I think we are just beginning to realise the team approach, the private-public partnership approach that we have got to take for technology to make a big difference in education.

 

It sounds like student outcomes and retention is paramount.

 

Dr Sannier: Yes. There is a focus on outcomes, on retention, on reaching students that we have not reached in other ways, and on making the entire experience more efficient so that students who can demonstrate mastery in a course in three or six weeks do not have to just endure a thirteen-week session because that is how long we take to teach it. To effect any of these changes we not only need technology, we need a change in approach, and that is a cultural challenge for some of our more traditional institutions.

 

The “for profit” model is the fastest growing education sector in the United States. What are you learning from that sector that could help the more traditional or “academic freedom”-oriented institutions around the world advance technologically?

 

Dr Sannier: For all of its potential faults and the criticism it is under, this sector in the United States has clearly provided something that students want.
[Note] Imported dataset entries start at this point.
(** Settings as the JSON object of their fields.  [proxy_parse] is
    [json.Unmarshal] into settings that hold defaults, its error ignored. *)
Class ProxyJson `{Json} := {
  proxy_text : proxySettings -> string;
  proxy_parse : string -> proxySettings -> proxySettings;
  proxy_text_nonempty : forall p, proxy_text p <> EmptyString;
  proxy_roundtrip : forall p d,
    forallb utf8 [Protocol p; Transport p; SocksAuth p; SocksUsername p; SocksPassword p; XhttpPath p; XhttpHost p;
                  XhttpMode p; FinalMaskType p; FinalMaskPassword p; FinalMaskDomain p] = true ->
    proxy_parse (proxy_text p) d = p
}.

Definition parseProxySettings `{ProxyJson} (settingsJSON : string) : proxySettings :=
  if bool_decide (settingsJSON = EmptyString) then defaultProxySettings
  else proxy_parse settingsJSON defaultProxySettings.

(** ** Configurations ([server.go], [client.go]) *)

(** What [json.Marshal] is given: maps, arrays and atoms. *)
#[warnings="-register-all"]
Inductive jval :=
| JStr (s : string)
| JNum (z : Z)
| JBool (b : bool)
| JArr (l : list jval)
| JObj (l : list (string * jval)).

Section configs.
Context `{ProxyJson}.

Definition BuildServerConfig (listenAddr : string) (listenPort : Z) (uuid settingsJSON : string) : jval :=
  let ps := parseProxySettings settingsJSON in
  let inbound :=
    if bool_decide (Protocol ps = "socks") then
      let settings := [("auth", JStr (SocksAuth ps)); ("udp", JBool (SocksUDP ps))] ++
        (if bool_decide (SocksAuth ps = "password") then
           [("accounts", JArr [JObj [("user", JStr (SocksUsername ps)); ("pass", JStr (SocksPassword ps))]])]
         else []) in
      JObj [("tag", JStr "proxy-in"); ("port", JNum listenPort); ("listen", JStr listenAddr);
            ("protocol", JStr "socks"); ("settings", JObj settings)]
    else
      let streamSettings := ("security", JStr "none") ::
        (if bool_decide (Transport ps = "xhttp") then
           [("network", JStr "xhttp");
            ("xhttpSettings", JObj ([("path", JStr (XhttpPath ps)); ("mode", JStr (XhttpMode ps))] ++
               (if nonempty (XhttpHost ps) then [("host", JStr (XhttpHost ps))] else [])))]
         else
           [("network", JStr "kcp");
            ("kcpSettings", JObj [("mtu", JNum (KcpMTU ps)); ("tti", JNum (KcpTTI ps));
               ("uplinkCapacity", JNum (KcpUplinkCapacity ps)); ("downlinkCapacity", JNum (KcpDownlinkCapacity ps));
               ("congestion", JBool (KcpCongestion ps)); ("readBufferSize", JNum (KcpReadBufferSize ps));
               ("writeBufferSize", JNum (KcpWriteBufferSize ps))])] ++
           (if nonempty (FinalMaskType ps) && negb (bool_decide (FinalMaskType ps = "none")) then
              let mask := ("type", JStr (FinalMaskType ps)) ::
                (if bool_decide (FinalMaskType ps = "mkcp-aes128gcm") then
                   [("settings", JObj [("password", JStr (FinalMaskPassword ps))])]
                 else if bool_decide (FinalMaskType ps = "header-dns") then
                   [("settings", JObj [("domain", JStr (FinalMaskDomain ps))])]
                 else []) in
              [("finalmask", JObj [("udp", JArr [JObj mask])])]
            else [])) in
      JObj [("tag", JStr "proxy-in"); ("port", JNum listenPort); ("listen", JStr listenAddr);
            ("protocol", JStr "vless");
            ("settings", JObj [("clients", JArr [JObj [("id", JStr uuid)]]); ("decryption", JStr "none")]);
            ("streamSettings", JObj streamSettings)] in
  JObj [("log", JObj [("loglevel", JStr "info")]);
        ("dns", JObj [("servers", JArr [JStr "https+local://1.1.1.1/dns-query"; JStr "https+local://8.8.8.8/dns-query"])]);
        ("inbounds", JArr [inbound]);
        ("outbounds", JArr [JObj [("tag", JStr "direct"); ("protocol", JStr "freedom"); ("settings", JObj [])];
                            JObj [("tag", JStr "dns-out"); ("protocol", JStr "dns")]]);
        ("routing", JObj [("rules", JArr [JObj [("type", JStr "field"); ("port", JNum 53); ("outboundTag", JStr "dns-out")]])])].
Students in large measures have voted with their dollars to choose the kinds of educational and more personalised experiences that the “for profits” are offering.

 

When we look at why that model is able to use technology more intensively, it is more cultural than anything else, and cultural changes are sometimes more challenging for a traditional “academic freedom” institution to embrace.

 

As far as what we are learning, a few things stand out: For one, course delivery tends to be individual instructor-driven at traditional institutions, so individual instructors may be given a set of technologies that they try their best to use in their course. We have found that this just does not produce very significant changes in teaching.

 

On the other hand, the idea of teaching and learning as a team sport is challenging to an academic freedom institution, but I think that it is absolutely critical to being able to harness learning technology at the level where it can make significant differences in teaching and learning.

 

Secondly, monitoring what is happening in the classroom, what is working and what is not working, and understanding the data that comes from the classroom is critical. Again, this is very challenging for the academic freedom-oriented model, not only because professors are not typically open to external classroom monitoring, but also because – given that every instructor teaches differently – the data that you would gather would not really tell you very much because the behaviour patterns just do not average out.

 

Lastly, we have learned that it is important to have a model that allows you to make decisions based on the data that you get back. This allows you to change your practice and refine it.

 

While it can be difficult for a traditional institution to make these kinds of decisions, the future is going to belong to the institutions who can maintain the benefits of an academic freedom culture, the collegiality, the ability to generate new knowledge, all of the things that have made universities great, but who are also able to make subtle changes in their pedagogical approach, to make it a team sport, make it possible to take meaningful data in an ongoing way, and then be able to act on the changes.

 

Thank you for your time. We look forward to seeing you in Berlin.

 

At OEB 2010, Dr Adrian Sannier will deliver his keynote speech on The Third Way in the Opening Plenary on Thursday, December 2nd, from 09:30 to 11:00.